At the re-opening of the Teatro Real in Madrid, she sang the lead role in Manuel de Falla's opera La vida breve, alongside the tenor Jaume Aragall. She also performed in Usandizaga's Las golondrinas at the same theatre, where she also participated in the SGAE Centenary Gala with Montserrat Caballé and Alfredo Kraus and in the gala to celebrate the 25th anniversary of the Spanish Constitution.
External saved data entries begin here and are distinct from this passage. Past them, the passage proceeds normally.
(** The coroutines in memory with the members of [nty_schedule]; [epoll] is the set registered with
    [poller_fd], [times] and [waits] count the calls of [gettimeofday] and [epoll_wait], and [resumed] is
    the sequence of coroutines switched to.  Nothing is ever put into [busy] and [defer]. *)
(* src: 5.2coroutine_impl/NtyCo/NtyCo/core/nty_coroutine.h:147-181 nty_schedule *)
Record nty_schedule (code : Type) : Type := Sched {
  cos : gmap Z (nty_coroutine code);
  ready : list Z;
  sleeping : list Z;
  waiting : list Z;
  spawned_coroutines : Z;
  curr_thread : Z;
  birth : Z;
  default_timeout : Z;
  epoll : gmap Z Z;
  times : nat;
  waits : nat;
  resumed : list Z
}.
Arguments Sched {code} _ _ _ _ _ _ _ _ _ _ _ _.
Arguments cos {code} _.
Arguments ready {code} _.
Arguments sleeping {code} _.
Arguments waiting {code} _.
Arguments spawned_coroutines {code} _.
Arguments curr_thread {code} _.
Arguments birth {code} _.
Arguments default_timeout {code} _.
Arguments epoll {code} _.
Arguments times {code} _.
Arguments waits {code} _.
Arguments resumed {code} _.

Section members.
Context {code : Type}.
Implicit Types (n : nty_coroutine code) (s : nty_schedule code).

Definition with_cont (v : cont code) n := Co v (status n) (id n) (fd n) (events n) (ops n) (sleep_usecs n).
Definition with_status v n := Co (resume_at n) v (id n) (fd n) (events n) (ops n) (sleep_usecs n).
Definition with_fd v n := Co (resume_at n) (status n) (id n) v (events n) (ops n) (sleep_usecs n).
Definition with_events v n := Co (resume_at n) (status n) (id n) (fd n) v (ops n) (sleep_usecs n).
Definition with_ops v n := Co (resume_at n) (status n) (id n) (fd n) (events n) v (sleep_usecs n).
Definition with_sleep v n := Co (resume_at n) (status n) (id n) (fd n) (events n) (ops n) v.

Definition with_cos (v : gmap Z (nty_coroutine code)) s := Sched v (ready s) (sleeping s) (waiting s) (spawned_coroutines s) (curr_thread s) (birth s) (default_timeout s) (epoll s) (times s) (waits s) (resumed s).
Definition with_ready v s := Sched (cos s) v (sleeping s) (waiting s) (spawned_coroutines s) (curr_thread s) (birth s) (default_timeout s) (epoll s) (times s) (waits s) (resumed s).
Definition with_sleeping v s := Sched (cos s) (ready s) v (waiting s) (spawned_coroutines s) (curr_thread s) (birth s) (default_timeout s) (epoll s) (times s) (waits s) (resumed s).
Definition with_waiting v s := Sched (cos s) (ready s) (sleeping s) v (spawned_coroutines s) (curr_thread s) (birth s) (default_timeout s) (epoll s) (times s) (waits s) (resumed s).
Definition with_spawned v s := Sched (cos s) (ready s) (sleeping s) (waiting s) v (curr_thread s) (birth s) (default_timeout s) (epoll s) (times s) (waits s) (resumed s).
Definition with_curr v s := Sched (cos s) (ready s) (sleeping s) (waiting s) (spawned_coroutines s) v (birth s) (default_timeout s) (epoll s) (times s) (waits s) (resumed s).
Definition with_epoll v s := Sched (cos s) (ready s) (sleeping s) (waiting s) (spawned_coroutines s) (curr_thread s) (birth s) (default_timeout s) v (times s) (waits s) (resumed s).
Definition tick s := Sched (cos s) (ready s) (sleeping s) (waiting s) (spawned_coroutines s) (curr_thread s) (birth s) (default_timeout s) (epoll s) (S (times s)) (waits s) (resumed s).
Definition tock s := Sched (cos s) (ready s) (sleeping s) (waiting s) (spawned_coroutines s) (curr_thread s) (birth s) (default_timeout s) (epoll s) (times s) (S (waits s)) (resumed s).
Definition log x s := Sched (cos s) (ready s) (sleeping s) (waiting s) (spawned_coroutines s) (curr_thread s) (birth s) (default_timeout s) (epoll s) (times s) (waits s) (resumed s ++ [x]).

Definition rd (s : nty_schedule code) (p : Z) : res (nty_coroutine code) :=
  if p =? 0 then Err NullDeref else get_or UseAfterFree (cos s !! p).
Definition wr (s : nty_schedule code) (p : Z) (f : nty_coroutine code → nty_coroutine code) : res (nty_schedule code) :=
  n ← rd s p; Ok (with_cos (<[p := f n]> (cos s)) s).

(** ** The trees, by the key they are ordered by *)

(** [RB_FIND]: the node with the key of [x]. *)
Fixpoint rb_find (key : nty_coroutine code → Z) (s : nty_schedule code) (k : Z) (l : list Z) : res (option Z) :=
  match l with
  | [] => Ok None
  | y :: l => n ← rd s y; if k =? key n then Ok (Some y) else if k <? key n then Ok None else rb_find key s k l
  end.

(** [RB_INSERT]: the node with the same key, or null and the tree with the new one. *)
Fixpoint rb_insert (key : nty_coroutine code → Z) (s : nty_schedule code) (x k : Z) (l : list Z) : res (option Z * list Z) :=
  match l with
  | [] => Ok (None, [x])
  | y :: l' =>
      n ← rd s y;
      if k =? key n then Ok (Some y, l)
      else if k <? key n then Ok (None, x :: l)
      else '(o, l') ← rb_insert key s x k l'; Ok (o, y :: l')
  end.

Definition rb_remove (x : Z) (l : list Z) : res (list Z) :=
  if bool_decide (x ∈ l) then Ok (filter (λ y, y ≠ x) l) else Err BadLink.

Definition rb_min (l : list Z) : Z := default 0 (head l).

End members.

Section scheduler.
(** The client's code, and how many calls a coroutine may make before it yields. *)
Context {code : Type} (next : code → act code) (quantum : nat).
(** The answers of [gettimeofday] (in microseconds), of [epoll_wait] for a timeout and the descriptors registered,
    of [calloc], and whether [posix_memalign] succeeds. *)
Context (clock : nat → Z) (epoll_wait : nat → Z → gmap Z Z → list (Z * Z)).
Context (calloc : gmap Z (nty_coroutine code) → Z) (memalign : gmap Z (nty_coroutine code) → bool).

Notation sched := (nty_schedule code).

(* src: 5.2coroutine_impl/NtyCo/NtyCo/core/nty_coroutine.h:261-263 nty_coroutine_diff_usecs *)
Definition nty_coroutine_diff_usecs (t1 t2 : Z) : Z := u64 (t2 - t1).

(** ** Sleeping *)

(** The loop that looks for a free key. *)
(* src: 5.2coroutine_impl/NtyCo/NtyCo/core/nty_schedule.c:97-105 nty_schedule_sched_sleepdown *)
Fixpoint sleep_loop (fuel : nat) (s : sched) (co : Z) : res sched :=
  match fuel with
  | O => Err OutOfFuel
  | S fuel =>
      n ← rd s co;
      '(o, l) ← rb_insert sleep_usecs s co (sleep_usecs n) (sleeping s);
      match o with
      | Some _ =>
          s ← wr s co (λ n, with_sleep (u64 (sleep_usecs n + 1)) n);
          sleep_loop fuel s co
      | None => wr (with_sleeping l s) co (λ n, with_status (set_bit (status n) SLEEPING) n)
      end
  end.

(* src: 5.2coroutine_impl/NtyCo/NtyCo/core/nty_schedule.c:87-109 nty_schedule_sched_sleepdown *)
Definition nty_schedule_sched_sleepdown (s : sched) (co msecs : Z) : res sched :=
  let usecs := u64 (msecs * 1000) in
  n ← rd s co;
  o ← rb_find sleep_usecs s (sleep_usecs n) (sleeping s);
  s ← match o with
      | Some co_tmp => l ← rb_remove co_tmp (sleeping s); Ok (with_sleeping l s)
      | None => Ok s
      end;
  let t := clock (times s) in
  s ← wr (tick s) co (with_sleep (u64 (nty_coroutine_diff_usecs (birth s) t + usecs)));
  if msecs =? 0 then Ok s else sleep_loop (S (length (sleeping s))) s co.

(* src: 5.2coroutine_impl/NtyCo/NtyCo/core/nty_schedule.c:111-119 nty_schedule_desched_sleepdown *)
Definition nty_schedule_desched_sleepdown (s : sched) (co : Z) : res sched :=
  n ← rd s co;
  if has (status n) SLEEPING then
    l ← rb_remove co (sleeping s);
    wr (with_sleeping l s) co (λ n, with_status (clear_bit (set_bit (clear_bit (status n) SLEEPING) READY) EXPIRED) n)
  else Ok s.

(** ** Waiting for a descriptor *)

(* src: 5.2coroutine_impl/NtyCo/NtyCo/core/nty_schedule.c:121-131 nty_schedule_search_wait *)
Definition nty_schedule_search_wait (s : sched) (f : Z) : res (sched * Z) :=
  o ← rb_find fd s f (waiting s);
  match o with
  | Some co => s ← wr s co (with_status 0); Ok (s, co)
  | None => Err NullDeref
  end.

(* src: 5.2coroutine_impl/NtyCo/NtyCo/core/nty_schedule.c:133-148 nty_schedule_desched_wait *)
Definition nty_schedule_desched_wait (s : sched) (f : Z) : res sched :=
  o ← rb_find fd s f (waiting s);
  match o with
  | Some co =>
      l ← rb_remove co (waiting s);
      s ← wr (with_waiting l s) co (with_status 0);
      nty_schedule_desched_sleepdown s co
  | None => Err NullDeref
  end.

(** The status is changed by the enumerators themselves, 0 and 1, not by their bits. *)
(* src: 5.2coroutine_impl/NtyCo/NtyCo/core/nty_schedule.c:150-179 nty_schedule_sched_wait *)
Definition nty_schedule_sched_wait (s : sched) (co f ev timeout : Z) : res sched :=
  n ← rd s co;
  if has (status n) WAIT_READ || has (status n) WAIT_WRITE then Err AssertFailed
  else
    s ← (if negb (Z.land ev POLLIN =? 0) then wr s co (λ n, with_status (Z.lor (status n) (num WAIT_READ)) n)
         else if negb (Z.land ev POLLOUT =? 0) then wr s co (λ n, with_status (Z.lor (status n) (num WAIT_WRITE)) n)
         else Err AssertFailed);
    s ← wr s co (with_fd f);
    s ← wr s co (with_events ev);
    '(o, l) ← rb_insert fd s co f (waiting s);
    match o with
    | Some _ => Err AssertFailed
    | None =>
        let s := with_waiting l s in
        if timeout =? 1 then Ok s else nty_schedule_sched_sleepdown s co timeout
    end.

(* src: 5.2coroutine_impl/NtyCo/NtyCo/core/nty_schedule.c:181-183 nty_schedule_cancel_wait *)
Definition nty_schedule_cancel_wait (s : sched) (co : Z) : res sched :=
  l ← rb_remove co (waiting s); Ok (with_waiting l s).

(* src: 5.2coroutine_impl/NtyCo/NtyCo/core/nty_socket.c:52-62 nty_pollevent_2epoll *)
Definition nty_pollevent_2epoll (ev : Z) : Z :=
  foldl (λ e b, if Z.land ev b =? 0 then e else Z.lor e b) 0 [POLLIN; POLLOUT; POLLHUP; POLLERR; POLLRDNORM; POLLWRNORM].

(** [nty_poll_inner] up to its yield, and behind it.  [epoll_ctl] does nothing when the descriptor is
    registered already, or not. *)
(* src: 5.2coroutine_impl/NtyCo/NtyCo/core/nty_socket.c:93-102 nty_poll_inner *)
Fixpoint poll_enter (s : sched) (co : Z) (fds : list (Z * Z)) (timeout : Z) : res sched :=
  match fds with
  | [] => Ok s
  | (f, ev) :: fds =>
      let s := with_epoll (match epoll s !! f with Some _ => epoll s | None => <[f := nty_pollevent_2epoll ev]> (epoll s) end) s in
      s ← wr s co (with_events ev);
      s ← nty_schedule_sched_wait s co f ev timeout;
      poll_enter s co fds timeout
  end.

(* src: 5.2coroutine_impl/NtyCo/NtyCo/core/nty_socket.c:105-113 nty_poll_inner *)
Fixpoint poll_leave (s : sched) (fds : list (Z * Z)) : res sched :=
  match fds with
  | [] => Ok s
  | (f, _) :: fds =>
      s ← nty_schedule_desched_wait (with_epoll (delete f (epoll s)) s) f;
      poll_leave s fds
  end.

(** ** Coroutines *)

(* src: 5.2coroutine_impl/NtyCo/NtyCo/core/nty_coroutine.c:130-143 nty_coroutine_free *)
Definition nty_coroutine_free (s : sched) (co : Z) : res sched :=
  if co =? 0 then Ok s
  else n ← rd s co; Ok (with_cos (delete co (cos s)) (with_spawned (spawned_coroutines s - 1) s)).

(* src: 5.2coroutine_impl/NtyCo/NtyCo/core/nty_coroutine.c:145-157 nty_coroutine_init *)
Definition nty_coroutine_init (s : sched) (co : Z) : res sched := wr s co (with_status (BIT READY)).

(** To the scheduler; the coroutine goes on with [k] later. *)
(* src: 5.2coroutine_impl/NtyCo/NtyCo/core/nty_coroutine.c:159-162 nty_coroutine_yield *)
Definition nty_coroutine_yield (s : sched) (co : Z) (k : cont code) : res sched :=
  s ← wr s co (with_ops 0);
  wr s co (with_cont k).

(** The scheduler is there already; a failure leaves no trace. *)
(* src: 5.2coroutine_impl/NtyCo/NtyCo/core/nty_coroutine.c:245-291 nty_coroutine_create *)
Definition nty_coroutine_create (s : sched) (func : code) : sched :=
  let co := calloc (cos s) in
  if co =? 0 then s
  else if memalign (cos s) then
    let s := tick (with_cos (<[co := Co (Run func) (BIT NEW) (spawned_coroutines s) (-1) 0 0 0]> (cos s))
                     (with_spawned (spawned_coroutines s + 1) s)) in
    with_ready (ready s ++ [co]) s
  else s.

(** The end of [_exec], when the function of the coroutine has returned. *)
(* src: 5.2coroutine_impl/NtyCo/NtyCo/core/nty_coroutine.c:110-124 _exec *)
Definition exec_end (s : sched) (co : Z) : res sched :=
  s ← wr s co (λ n, with_status (set_bit (set_bit (set_bit (status n) EXITED) FDEOF) DETACH) n);
  nty_coroutine_yield s co Dead.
She sang with Plácido Domingo at the re-opening of the Teatro Avenida in Buenos Aires and she performed alongside him in Federico Moreno Torroba's zarzuela, Luisa Fernanda in its first performance at La Scala, before going on tour with the work to the Washington National Opera, Teatro Real de Madrid, Los Angeles Opera and the Theater an der Wien in Vienna.

== Repertoire ==
- Vincenzo Bellini
  - I Capuleti e i Montecchi, Romeo
  - Norma, Adalgisa
- Alban Berg
  - Wozzeck, Marie
- Georges Bizet
  - Carmen, Carmen
- Francesco Cilea
  - Adriana Lecouvreur, Principessa
- Gaetano Donizetti
  - La favorite, Leonore
  - Maria Stuarda, Elisabetta
  - Lucrezia Borgia, Maffio Orsini
- Jules Massenet
  - Werther, Charlotte
  - Don Quichotte, Dulcinea
- Wolfgang Amadeus Mozart
  - La clemenza di Tito, Sesto
  - Così fan tutte, Dorabella
- Amilcare Ponchielli
  - La Gioconda, Laura
- Gioachino Rossini
  - The Barber of Seville, Rosina
- Richard Strauss
  - Ariadne auf Naxos, Komponist
  - Der Rosenkavalier, Oktavian
- Giuseppe Verdi
  - Don Carlo, Eboli
  - Aida, Amneris
  - Il trovatore, Azucena

Her concert repertoire includes Les nuits d'été and Scenes from Faust by Hector Berlioz, Gustav Mahler's Lieder eines fahrenden Gesellen and second and eighth symphonies, Verdi's Requiem, Vivaldi's Gloria, Beethoven's Ninth Symphony, Messa di Gloria and Stabat Mater by Rossini, Shéhérazade by Maurice Ravel, and Alto Rhapsody by Brahms. She gives special consideration to Spanish composers, having participated in the revival of Isaac Albéniz's opera Pepita Jiménez and his Merlin and in premieres of works by contemporary composers such as Ojos Verdes de Luna by Tomás Marco and Eufonía by Xavier Montsalvatge, as well as pieces by Cruz de Castro, Peris, Bernaola, Ramón Barce and a large portion of the Antón García Abril vocal repertoire.

== Prizes ==
She has been awarded the Lucrecia Arana award, the SGAE Federico Romero prize, the RNE Ojo Crítico award, the CEOE prize and the Spanish Coca-Cola Foundation award for best singer. In 2007 the Community of Madrid awarded her with the Culture Prize in the music section.

== Discography ==
Her recordings number a total of 17 discs, for labels such as Dial, BIS, RTVE, Ensayo, Fundación Author, Decca, Deutsche Grammophon and Stradivarius. Her CD of lieder from Brazil, Modinha, with Luiz de Moura Castro was a finalist in the Grammy Awards and her DVD Madrileña Bonita went gold.